5 A helpline, staffed by trained volunteers fluent in English and Hindi, has been set up to assist Indian students who are victims of crime.

Recent attacks on Indian international students:
June 2009: Kamal Jit, 23, was found unconscious and bleeding after being attacked while walking home from St Albans railway station in suburban Melbourne. Twenty-two-year-old Vikrant Rajesh Ratan's car was torched in Melbourne's Springvale suburb. A 21-year-old Indian student suffered minor injuries in an attempted armed robbery in the car park at Chisholm Institute of TAFE in Melbourne.

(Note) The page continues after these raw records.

(** C7. In structured mode, when the noisy name or a non-empty guide name
    matches no sub-image, the call throws the missing-channel exception for
    one of the unmatched names; the text holds that name and the description
    of the image, and the world is as before the call: nothing was
    allocated and no engine call was made. *)
Theorem denoise_bitmap_missing_channel d noisy_ albedo_ch normals_ch flow_ch
    previous_denoised_ch noisy_ch w :
  bmp_pixel_format noisy_ = PF_MultiChannel →
  (noisy_ch ∉ fst <$> Bitmap_split noisy_)
  ∨ (albedo_ch ≠ EmptyString ∧ albedo_ch ∉ (fst <$> Bitmap_split noisy_))
  ∨ (normals_ch ≠ EmptyString ∧ normals_ch ∉ (fst <$> Bitmap_split noisy_))
  ∨ (flow_ch ≠ EmptyString ∧ flow_ch ∉ (fst <$> Bitmap_split noisy_))
  ∨ (previous_denoised_ch ≠ EmptyString
     ∧ previous_denoised_ch ∉ (fst <$> Bitmap_split noisy_)) →
  ∃ channel,
    channel ∈ [noisy_ch; albedo_ch; normals_ch; flow_ch; previous_denoised_ch]
    ∧ (channel ∉ fst <$> Bitmap_split noisy_)
    ∧ (denoise_bitmap d noisy_ albedo_ch normals_ch flow_ch
         previous_denoised_ch noisy_ch w
       = (Err (Exception (missing_channel_msg noisy_ channel)), w))
    ∧ ∃ pre mid,
        missing_channel_msg noisy_ channel
        = (pre ++ channel ++ mid ++ Bitmap_to_string noisy_)%string.
Proof.
  intros Hpf Hmissing.
  rewrite denoise_bitmap_structured by done. cbv zeta.
  pose proof (resolve_spec albedo_ch normals_ch flow_ch previous_denoised_ch
                noisy_ch (Bitmap_split noisy_)) as Hs.
  cbv zeta in Hs.
  destruct Hs as (_ & _ & _ & _ & Hnb & Hfa & Hfn & Hff & Hfp).
  set (s := resolve _ _ _ _ _ _) in *. clearbody s.
  assert (∀ c, ∃ pre mid,
            missing_channel_msg noisy_ c
            = (pre ++ c ++ mid ++ Bitmap_to_string noisy_)%string) as Hmsg.
  { intros c.
    exists "Could not find rendered image with channel name '"%string,
      ("' in:" ++ newline)%string.
    reflexivity. }
  assert (∀ name found,
            found = String.eqb name EmptyString
                    || has_layer name (Bitmap_split noisy_) →
            negb found = true →
            name ≠ EmptyString ∧ name ∉ (fst <$> Bitmap_split noisy_)) as Hnot.
  { intros name found -> Hneg. apply negb_true_iff, orb_false_iff in Hneg.
    destruct Hneg as [Hne Hl]. split.
    - by apply String.eqb_neq.
    - by apply has_layer_false. }
  assert (∀ name found,
            found = String.eqb name EmptyString
                    || has_layer name (Bitmap_split noisy_) →
            negb found = false →
            ¬ (name ≠ EmptyString ∧ name ∉ (fst <$> Bitmap_split noisy_))) as Hyes.
  { intros name found -> Hneg [Hne Hl].
    apply negb_false_iff, orb_true_iff in Hneg as [He|Hh].
    - by apply String.eqb_eq in He.
    - apply has_layer_false in Hl. congruence. }
  assert (∀ (k : unit → M Bitmap) c,
            ((λ w, (Err (Exception (missing_channel_msg noisy_ c)), w)) ≫= k) w
            = (Err (Exception (missing_channel_msg noisy_ c)), w)) as Hthrow
    by done.
  unfold mbind at 1, M_bind, bind. rewrite check_channels_run.
  case_bool_decide as Hnone.
  { exists noisy_ch. split_and!; [solve_elem| |done|done].
    apply lookup_layer_None. congruence. }
  destruct (negb (found_albedo s)) eqn:Ea.
  { destruct (Hnot _ _ Hfa Ea). exists albedo_ch.
    split_and!; [solve_elem|done|done|done]. }
  destruct (negb (found_normals s)) eqn:En.
  { destruct (Hnot _ _ Hfn En). exists normals_ch.
    split_and!; [solve_elem|done|done|done]. }
  destruct (negb (found_flow s)) eqn:Ef.
  { destruct (Hnot _ _ Hff Ef). exists flow_ch.
    split_and!; [solve_elem|done|done|done]. }
  destruct (negb (found_previous_denoised s)) eqn:Ep.
  { destruct (Hnot _ _ Hfp Ep). exists previous_denoised_ch.
    split_and!; [solve_elem|done|done|done]. }
  exfalso. destruct Hmissing as [H|[H|[H|[H|H]]]].
  - apply Hnone. rewrite Hnb. by apply lookup_layer_None.
  - by apply (Hyes _ _ Hfa Ea).
  - by apply (Hyes _ _ Hfn En).
  - by apply (Hyes _ _ Hff Ef).
  - by apply (Hyes _ _ Hfp Ep).
Qed.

May 2009: Sourabh Sharma, 21, was bashed and robbed by seven men on a Melbourne train. Balinder Singh, 25, was stabbed in the abdomen with a screwdriver as he handed over his wallet to two thugs. Shravan Kumar, 25, and three friends were attacked by a teenage gang armed with screwdrivers. Shravan was stabbed in the head and his condition is said to be critical. Rajesh Kumar, 25, suffered 30 per cent burns when a petrol bomb was hurled through his window in Sydney. He was saved by his flatmate, who stifled the flames by wrapping him in a blanket.

December 2008: Sukhraj Singh attacked in an Indian grocery in Sunshine; was in coma for weeks.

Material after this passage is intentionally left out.